| Work to complete |
Copy out each line from the start of the material below until the line with "param_filter := or_undefined (Home.selectedFilter", that line included.

| Data to process |

Lemma same_registry_tight c c' : same_registry c c' → registry_tight c → registry_tight c'.
Proof.
  unfold same_registry, registry_tight. intros [Hkeys ->] [H1 H2]. split.
  - intros Hnone. apply keys_nil_inv. rewrite Hkeys, (H1 Hnone). reflexivity.
  - intros Hnil. apply H2, keys_nil_inv. rewrite <- Hkeys, Hnil. reflexivity.
Qed.

Lemma step_tight env op w :
  registry_inv (client w) ∧ registry_tight (client w) →
  registry_inv (client (step env op w)) ∧ registry_tight (client (step env op w)).
Proof.
  intros [Hinv Htight]. split; [by apply step_inv|].
  destruct op; simpl.
  - by apply connect_to_server_tight.
  - by apply switch_server_tight.
  - by apply disconnected_server_tight.
  - by rewrite list_servers_client.
  - eapply same_registry_tight; [apply process_query_same_registry|done].
Qed.

(** X5. Whatever the collaborators answer, after each operation of any
    sequence of operations run from the fresh client,
    [current_server_id] is [None] exactly when the registry is empty: a
    client with a server connected always has a current server. *)
Theorem current_server_unset_iff_empty (env : Env) (ops : list Op) :
  Forall (λ w, current_server_id (client w) = None ↔ servers (client w) = [])
    (states_after env ops World_init).
Proof.
  assert (Hgen : ∀ w, registry_inv (client w) ∧ registry_tight (client w) →
            Forall (λ w', registry_tight (client w')) (states_after env ops w)).
  { induction ops as [|op ops IH]; intros w Hw; simpl; constructor.
    - by apply step_tight.
    - by apply IH, step_tight. }
  apply Hgen. split; [exact I|]. by split.
Qed.
(** X12. A fetch that completes replaces the list by what the answer
    carries: the entries of a successful answer (none when [results] is
    missing), and nothing otherwise; what the list held before plays no
    part.  This holds for the suggestions and for the results alike. *)
Theorem fetch_replaces_list_by_answer (api : API) :
  (forall (input : string) (w : Home.World),
      falsy input = false ->
      let p := {| param_word := input;
                  param_filter := or_undefined (Home.selectedFilter (Home.state w)) |} in
      exists w', Home.dispatch (Home.fetchSuggestions api input) w = Some w' /\
                 Home.suggestions (Home.state w') =
                 match api p with
                 | Resolves {| data := Some d |} =>
                     if success d then or_empty (results d) else []
                 | _ => []
                 end) /\
  (forall (route : Results.RouteParams) (term : string) (w : Results.World),
      Results.word route = Some term ->
      falsy term = false ->
      let p := {| param_word := term;
                  param_filter := or_undefined (Results.filter route) |} in
      exists w', Results.dispatch (fun _ => Results.fetchResults api route) w = Some w' /\
                 Results.results (Results.state w') =
                 match api p with
                 | Resolves {| data := Some d |} =>
                     if success d then or_empty (results d) else []
                 | _ => []
                 end).
Proof.
  split.
  - intros [|c rest] w Hne p; [discriminate|].
    rewrite fetchSuggestions_dispatch. eexists. split; reflexivity.
  - intros [wd flt] term w Hw Hne p. simpl in Hw. subst wd.
    destruct term as [|c rest]; [discriminate|].
    destruct (fetchResults_dispatch api c rest flt w) as [_ Hd].
    rewrite Hd. eexists. split; reflexivity.
Qed.

Lemma fetch_replaces_list_by_answer_witness :
  let entry := {| _id := "1"; पद := "अश्वगंधा"; linga := None; vyakhya := None;
                  sandarbha := None; marathi_artha := None |} in
  let api := fun _ : RequestParams =>
               Resolves {| data := Some {| success := true; results := Some [entry] |} |} in
  exists w', Home.dispatch (Home.fetchSuggestions api "अश्वगंधा")
                           {| Home.state := Home.initial; Home.storage := ∅ |} = Some w' /\
             Home.suggestions (Home.state w') = [entry].
Proof.
  intros entry api.
  apply (proj1 (fetch_replaces_list_by_answer api)
               "अश्वगंधा" {| Home.state := Home.initial; Home.storage := ∅ |}).
  reflexivity.
Defined.
(** * galpy: potential fields, planar orbits and the SCF basis expansion

    A shallow embedding of three source files of galpy,

    - [galpy/orbit_src/planarOrbit.py]      (module [planarOrbit]),
    - [galpy/potential_src/Potential.py]    (module [Potential]),
    - [galpy/potential_src/SCFPotential.py] (module [SCFPotential]),

    together with the properties the specification states about them.

    Modelling conventions.

    - Floats are modelled by the real numbers [R]: [x**2.] is [x ^ 2],
      [nu.sqrt] is [sqrt], [nu.fabs] and [math.fabs] are [Rabs], [nu.cos] and
      [nu.sin] are [cos] and [sin].  The reals do not round and have no nan
      and no infinity; what is stated over them names the expressions of
      the code, and [nu.sqrt] is meant on arguments that are not negative.
      Where a statement of the specification depends on rounding, the code
      is embedded once more over an arbitrary arithmetic ([Arith.ops],
      module [Generic]) and run in binary64.
    - The quotient of two Python floats raises [ZeroDivisionError] at a
      zero divisor ([truediv]); a quotient that involves a numpy float or
      array does not raise.  Arguments and the values of the methods of a
      potential are Python floats; the rows of a trajectory and the states
      the ODE primitive hands to a right-hand side are numpy arrays.
    - A Python call that can raise returns a [result]; the exception classes
      the sources raise or catch are the constructors of [exn].
    - Attributes tested with [hasattr], and methods a subclass may or may not
      define, are [option]-valued record fields.
    - Functions of galpy or scipy that the three files import but do not
      define ([odeint], [brentq], [lpmn], [evaluateplanarRforces], ...) are
      [Variable]s of the section that uses them.
    - The decorators [potential_physical_input] and [physical_conversion]
      belong to the unit-conversion layer, which is not among the three
      files; the embedding is of the functions they wrap. *)

From Stdlib Require Import PrimFloat.
From Stdlib Require Import String Ascii Reals Lra Lia ZArith Bool Permutation List.
Import ListNotations.
Open Scope R_scope.

(** Python floats. *)
Abbreviation float := R (only parsing).

(** ** Python exceptions and results *)

Inductive exn : Type :=
| AttributeError (msg : string)
| PotentialError (msg : string)
| NotImplementedError (msg : string)
| ValueError (msg : string)
| TypeError (msg : string)
| IndexError (msg : string)
| IOError (msg : string)
| RuntimeError (msg : string)
| ZeroDivisionError (msg : string).

Inductive result (A : Type) : Type :=
| Ok (a : A)
| Raise (e : exn).

Arguments Ok {A} a.
Arguments Raise {A} e.

Definition bind {A B : Type} (m : result A) (k : A -> result B) : result B :=
  match m with
  | Ok a => k a
  | Raise e => Raise e
  end.

Notation "x <- m ;; k" := (bind m (fun x => k))
  (at level 61, m at next level, right associativity).

(** The returned value of a method that also updates [self]. *)
Definition value {A B : Type} (r : result (A * B)) : result A :=
  match r with
  | Ok p => Ok (fst p)
  | Raise e => Raise e
  end.

(** [x / y] on two Python floats: a zero divisor raises.  On numpy floats
    and arrays the quotient is returned without an exception, and is
    written [x / y]. *)
Definition msg_div : string := "float division by zero".

Definition truediv (x y : float) : result float :=
  if Req_dec_T y 0 then Raise (ZeroDivisionError msg_div) else Ok (x / y).

(** ** The arithmetic of floats

    The operations on floats that the sources use, as a structure.  The
    real numbers are one instance, in which most of this file works; the
    binary64 floats of the machine, which round every result to nearest,
    are another.  What is proved for every such structure holds of the
    code whatever the rounding. *)

Module Arith.

Record ops (num : Type) : Type := mkOps {
  zero : num;
  add : num -> num -> num;
  sub : num -> num -> num;
  mul : num -> num -> num;
  div : num -> num -> num
}.

Arguments mkOps {num}.
Arguments zero {num}.
Arguments add {num}.
Arguments sub {num}.
Arguments mul {num}.
Arguments div {num}.

Definition real : ops float := mkOps 0 Rplus Rminus Rmult Rdiv.

Definition binary64 : ops PrimFloat.float :=
  mkOps 0%float PrimFloat.add PrimFloat.sub PrimFloat.mul PrimFloat.div.

End Arith.

(** ** A fragment of numpy on one- and two-dimensional float arrays *)

Module nu.

(** [a[i]] on a one-dimensional array. *)
Definition getitem {A : Type} (a : list A) (i : nat) : result A :=
  match nth_error a i with
  | Some x => Ok x
  | None => Raise (IndexError "index out of bounds")
  end.

(** [A[:,j]] on a two-dimensional array held as a list of rows. *)
Fixpoint col {T : Type} (j : nat) (A : list (list T)) : result (list T) :=
  match A with
  | [] => Ok []
  | row :: rest =>
      x <- getitem row j ;;
      xs <- col j rest ;;
      Ok (x :: xs)
  end.

(** The value a slice assignment [out[:,j]= v] writes into a column of
    [n] entries: [v] itself when it has [n] entries, its single entry
    repeated when it has one, a broadcasting error otherwise. *)
Definition broadcast_to {A : Type} (n : nat) (v : list A) : result (list A) :=
  if Nat.eqb (length v) n then Ok v
  else match v with
       | [x] => Ok (repeat x n)
       | _ => Raise (ValueError "could not broadcast input array")
       end.

(** [nu.amax] and [nu.amin] of a one-dimensional array; numpy refuses the
    empty array. *)
Definition amax (a : list float) : result float :=
  match a with
  | [] => Raise (ValueError "zero-size array to reduction operation maximum")
  | x :: xs => Ok (fold_left Rmax xs x)
  end.

Definition amin (a : list float) : result float :=
  match a with
  | [] => Raise (ValueError "zero-size array to reduction operation minimum")
  | x :: xs => Ok (fold_left Rmin xs x)
  end.

(** [nu.sum] of a one-dimensional array. *)
Definition sum (a : list float) : float := fold_left Rplus a 0.

End nu.

(** Rows [[a_i, b_i, c_i]] of three columns of equal length. *)
Fixpoint rows3 {A : Type} (a b c : list A) : list (list A) :=
  match a, b, c with
  | x :: a', y :: b', z :: c' => [x; y; z] :: rows3 a' b' c'
  | _, _, _ => []
  end.

(** Rows [[a_i, b_i, c_i, d_i]] of four columns of equal length. *)
Fixpoint rows4 {A : Type} (a b c d : list A) : list (list A) :=
  match a, b, c, d with
  | x :: a', y :: b', z :: c', w :: d' => [x; y; z; w] :: rows4 a' b' c' d'
  | _, _, _, _ => []
  end.

(** ** planarOrbit.py *)

Module planarOrbit.

(** The attributes of an orbit object; [t], [orbit] and [rs] exist only
    once they have been assigned. *)
Record planarOrbitTop : Type := mkOrbit {
  vxvv : list float;
  t : option (list float);
  orbit : option (list (list float));
  rs : option (list float)
}.

Definition set_rs (self : planarOrbitTop) (v : list float) : planarOrbitTop :=
  mkOrbit (vxvv self) (t self) (orbit self) (Some v).

(** [self.orbit[:,0]**2.] *)
Definition col0_squared (orb : list (list float)) : result (list float) :=
  c <- nu.col 0 orb ;; Ok (map (fun x => x ^ 2) c).

(** The shared prologue of [e], [rap] and [rperi]: the orbit must exist,
    and [self.rs] is filled on first use. *)
Definition ensure_rs (self : planarOrbitTop) : result (list float * planarOrbitTop) :=
  match orbit self with
  | None => Raise (AttributeError "Integrate the orbit first")
  | Some orb =>
      match rs self with
      | Some v => Ok (v, self)
      | None => v <- col0_squared orb ;; Ok (v, set_rs self v)
      end
  end.

(** [planarOrbitTop.e] *)
Definition e (self : planarOrbitTop) : result (float * planarOrbitTop) :=
  p <- ensure_rs self ;;
  mx <- nu.amax (fst p) ;;
  mn <- nu.amin (fst p) ;;
  Ok ((mx - mn) / (mx + mn), snd p).

(** [planarOrbitTop.rap] *)
Definition rap (self : planarOrbitTop) : result (float * planarOrbitTop) :=
  p <- ensure_rs self ;;
  mx <- nu.amax (fst p) ;;
  Ok (mx, snd p).

(** [planarOrbitTop.rperi] *)
Definition rperi (self : planarOrbitTop) : result (float * planarOrbitTop) :=
  p <- ensure_rs self ;;
  mn <- nu.amin (fst p) ;;
  Ok (mn, snd p).

(** [planarOrbit.e], the override of the full planar orbit: the same
    quotient, with a local [rs] that is not stored. *)
Definition planarOrbit_e (self : planarOrbitTop) : result float :=
  match orbit self with
  | None => Raise (AttributeError "Integrate the orbit first")
  | Some orb =>
      v <- col0_squared orb ;;
      mx <- nu.amax v ;;
      mn <- nu.amin v ;;
      Ok ((mx - mn) / (mx + mn))
  end.

(** The sampled radii of an integrated orbit, its first column, and the
    largest and smallest of them: the quantities the specification calls
    [r_max] and [r_min]. *)
Definition sampled_radii (self : planarOrbitTop) : result (list float) :=
  match orbit self with
  | None => Raise (AttributeError "Integrate the orbit first")
  | Some orb => nu.col 0 orb
  end.

Definition r_max (self : planarOrbitTop) : result float :=
  c <- sampled_radii self ;; nu.amax c.

Definition r_min (self : planarOrbitTop) : result float :=
  c <- sampled_radii self ;; nu.amin c.

Section Integration.

(** Planar potentials and the functions of [planarPotential.py] and of
    scipy that this file imports. *)
Variable Potential3D : Type.
Variable planarPotential : Type.
Variable RZToplanarPotential : Potential3D -> planarPotential.
(** [evaluateplanarRforces(R,pot,phi=None,t=0.)] *)
Variable evaluateplanarRforces : float -> planarPotential -> option float -> float -> float.
(** [evaluateplanarphiforces(R,pot,phi=None,t=0.)] *)
Variable evaluateplanarphiforces : float -> planarPotential -> option float -> float -> float.
(** [integrate.odeint(func,y0,t,rtol=...)], with [args] already applied
    to [func]: one state row per requested time. *)
Variable odeint : (list float -> float -> list float) -> list float -> list float -> float -> list (list float).

(** [y[i]] on the state array the integrator hands to the right-hand
    side; it has the length of the initial state. *)
Definition at_ (y : list float) (i : nat) : float := nth i y 0.
Definition StringToNumber (s : string) : option Z :=
  match trim (list_ascii_of_string s) with
  | [::] => Some 0%Z
  | c :: cs =>
      if c == "+"%char then unsigned_literal cs
      else if c == "-"%char then omap Z.opp (unsigned_literal cs)
      else unsigned_literal (c :: cs)
  end.

(** A numeric literal starts, after the white space, with a digit, a
    sign, a dot or the I of [Infinity]. *)
Definition numeric_start (cs : seq ascii) : bool :=
  if cs is c :: _ then
    isSome (digit c) || (c \in [:: "+"; "-"; "."; "I"]%char)
  else false.

(** The integers every one of which is a number of the language. *)
Definition safe_integer (n : Z) : bool := (Z.abs n <=? 2 ^ 53)%Z.

(** The strings that [StringToNumber] above converts as the language
    does: the integer literals of a safe integer (the blank string among
    them), and the texts that cannot start a numeric literal, which are
    [NaN]. *)
Definition plain_string (s : string) : bool :=
  match StringToNumber s with
  | Some n => safe_integer n
  | None => ~~ numeric_start (trim (list_ascii_of_string s))
  end.

(** The values on which [ToNumber] and the relational operators below
    are those of the language.  The text of a built-in function is left
    to the implementation by the language. *)
Definition exact_value (v : value) : bool :=
  match v with
  | VNum n => safe_integer n
  | VStr s => plain_string s
  | VHost _ => false
  | _ => true
  end.

(** [ToPrimitive]: a React element is a plain object, whose default string
    conversion is the text below. *)
Definition ToPrimitive (v : value) : value :=
  match v with
  | VNode _ => VStr "[object Object]"
  | VHost text => VStr text
  | _ => v
  end.

(** [ToNumber]; [None] stands for [NaN]. *)
Definition ToNumber (v : value) : option Z :=
  match v with
  | VUndefined => None
  | VNull => Some 0%Z
  | VBool b => Some (if b then 1%Z else 0%Z)
  | VNum n => Some n
  | VNaN => None
  | VStr s => StringToNumber s
  | VNode _ => None
  | VHost _ => None
  end.

(** [a < b]: two strings are compared by code units, anything else as
    numbers, and a comparison with [NaN] is false. *)
Definition lt (a b : value) : bool :=
  match ToPrimitive a, ToPrimitive b with
  | VStr s, VStr t => String.ltb s t
  | pa, pb =>
      match ToNumber pa, ToNumber pb with
      | Some x, Some y => (x <? y)%Z
      | _, _ => false
      end
  end.

(** [a > b] is [b < a] with the operands evaluated left first; the operands
    here have no effects. *)
Definition gt (a b : value) : bool := lt b a.

End JS.

Import JS.

(** ** Rows and columns *)

(** A row is a record of named fields ([Record<string, any>]): an
    ordinary object, kept as the list of its own properties. *)
Definition Row := seq (string * value).

(** The names an ordinary object inherits from [Object.prototype]. *)
Definition Object_prototype : seq string :=
  [:: "constructor"; "toString"; "toLocaleString"; "valueOf";
      "hasOwnProperty"; "isPrototypeOf"; "propertyIsEnumerable";
      "__proto__"; "__defineGetter__"; "__defineSetter__";
      "__lookupGetter__"; "__lookupSetter__"]%string.

(** What is read under such a name: the prototype itself under
    [__proto__], the function [Object] under [constructor], and the
    built-in function of that name otherwise; the texts are those of
    [Object.prototype.toString] and [Function.prototype.toString]. *)
Definition inherited (k : string) : value :=
  if k == "__proto__"%string then VHost "[object Object]"
  else
    let name := if k == "constructor"%string then "Object"%string else k in
    VHost ("function " ++ name ++ "() { [native code] }").

(** [row[k]]: the value of the row's own property of that name; without
    one, what the row inherits under that name, and [undefined] when it
    inherits nothing. *)
Fixpoint field (row : Row) (k : string) : value :=
  match row with
  | [::] => if k \in Object_prototype then inherited k else VUndefined
  | (k', v) :: row' => if k' == k then v else field row' k
  end.

Inductive Align := AlignLeft | AlignCenter | AlignRight.

(** [interface Column<T>] (lines 287-294); the optional members are
    options. *)
Record Column := mkColumn {
  key : string;
  header : string;
  accessor : option (Row -> value);
  sortable : option bool;
  width : option string;
  align : option Align
}.

(** [type SortDirection = "asc" | "desc" | null]; [null] is [None]. *)
Inductive SortDirection := asc | desc.

Definition SortDirection_eqb (d e : SortDirection) : bool :=
  match d, e with asc, asc | desc, desc => true | _, _ => false end.

Lemma SortDirection_eqP : Equality.axiom SortDirection_eqb.
Proof. by case; case; constructor. Qed.

HB.instance Definition _ := hasDecEq.Build SortDirection SortDirection_eqP.

(** ** The comparator passed to [sort] (lines 327-352) *)

(** [columns.find((col) => col.key === sortColumn)] *)
Fixpoint find_column (columns : seq Column) (sortColumn : string)
  : option Column :=
  match columns with
  | [::] => None
  | col :: columns' =>
      if key col == sortColumn then Some col
      else find_column columns' sortColumn
  end.

(** The comparison value of a row: through the column's accessor when the
    column is found and has one, by direct field lookup otherwise. *)
Definition sortValue (columns : seq Column) (sortColumn : string)
  (a : Row) : value :=
  match obind accessor (find_column columns sortColumn) with
  | Some acc => acc a
  | None => field a sortColumn
  end.

(** Both values are lowercased when both are strings. *)
Definition normalize (aValue bValue : value) : value * value :=
  match aValue, bValue with
  | VStr s, VStr t => (VStr (toLowerCase s), VStr (toLowerCase t))
  | _, _ => (aValue, bValue)
  end.

Definition compareRows (columns : seq Column) (sortColumn : string)
  (sortDirection : SortDirection) (a b : Row) : Z :=
  let: (aValue, bValue) :=
    normalize (sortValue columns sortColumn a)
              (sortValue columns sortColumn b) in
  if JS.lt aValue bValue then (if sortDirection == asc then -1 else 1)%Z
  else if JS.gt aValue bValue then (if sortDirection == asc then 1 else -1)%Z
  else 0%Z.

(** The data whose comparison values are compared above as the language
    compares them: two strings by their code units, without conversion,
    other values after the conversion to numbers, which is that of the
    language on the values of [exact_value]. *)
Definition exact_pair (v w : value) : bool :=
  (is_string v && is_string w) || (exact_value v && exact_value w).

Definition exact_data (columns : seq Column) (sortColumn : string)
  (data : seq Row) : bool :=
  all (fun a =>
         all (fun b => exact_pair (sortValue columns sortColumn a)
                         (sortValue columns sortColumn b)) data) data.

(** ** The host's [Array.prototype.sort] *)

Module Host.

Section Comparator.

Variable T : eqType.

(** A comparator [(a, b) => number]; its result here is an integer. *)
Definition comparator := T -> T -> Z.

Variable cmp : comparator.

Definition before : rel T := fun a b => (cmp a b <? 0)%Z.
Definition after : rel T := fun a b => (0 <? cmp a b)%Z.
Definition tie : rel T := fun a b => cmp a b == 0%Z.
Definition lte : rel T := fun a b => (cmp a b <=? 0)%Z.

(** ECMAScript's consistent comparator, for the values of [s]: ties are
    reflexive, symmetric and transitive, and [before] and [after] are
    transitive. *)
Definition consistent (s : seq T) : bool :=
  all (fun a =>
    tie a a &&
    all (fun b =>
      (tie a b ==> tie b a) &&
      all (fun c =>
        [&& tie a b && tie b c ==> tie a c,
            before a b && before b c ==> before a c
          & after a b && after b c ==> after a c]) s) s) s.

End Comparator.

| Solution |
Lemma same_registry_tight c c' : same_registry c c' → registry_tight c → registry_tight c'.
Proof.
  unfold same_registry, registry_tight. intros [Hkeys ->] [H1 H2]. split.
  - intros Hnone. apply keys_nil_inv. rewrite Hkeys, (H1 Hnone). reflexivity.
  - intros Hnil. apply H2, keys_nil_inv. rewrite <- Hkeys, Hnil. reflexivity.
Qed.

Lemma step_tight env op w :
  registry_inv (client w) ∧ registry_tight (client w) →
  registry_inv (client (step env op w)) ∧ registry_tight (client (step env op w)).
Proof.
  intros [Hinv Htight]. split; [by apply step_inv|].
  destruct op; simpl.
  - by apply connect_to_server_tight.
  - by apply switch_server_tight.
  - by apply disconnected_server_tight.
  - by rewrite list_servers_client.
  - eapply same_registry_tight; [apply process_query_same_registry|done].
Qed.

(** X5. Whatever the collaborators answer, after each operation of any
    sequence of operations run from the fresh client,
    [current_server_id] is [None] exactly when the registry is empty: a
    client with a server connected always has a current server. *)
Theorem current_server_unset_iff_empty (env : Env) (ops : list Op) :
  Forall (λ w, current_server_id (client w) = None ↔ servers (client w) = [])
    (states_after env ops World_init).
Proof.
  assert (Hgen : ∀ w, registry_inv (client w) ∧ registry_tight (client w) →
            Forall (λ w', registry_tight (client w')) (states_after env ops w)).
  { induction ops as [|op ops IH]; intros w Hw; simpl; constructor.
    - by apply step_tight.
    - by apply IH, step_tight. }
  apply Hgen. split; [exact I|]. by split.
Qed.
(** X12. A fetch that completes replaces the list by what the answer
    carries: the entries of a successful answer (none when [results] is
    missing), and nothing otherwise; what the list held before plays no
    part.  This holds for the suggestions and for the results alike. *)
Theorem fetch_replaces_list_by_answer (api : API) :
  (forall (input : string) (w : Home.World),
      falsy input = false ->
      let p := {| param_word := input;
                  param_filter := or_undefined (Home.selectedFilter (Home.state w)) |} in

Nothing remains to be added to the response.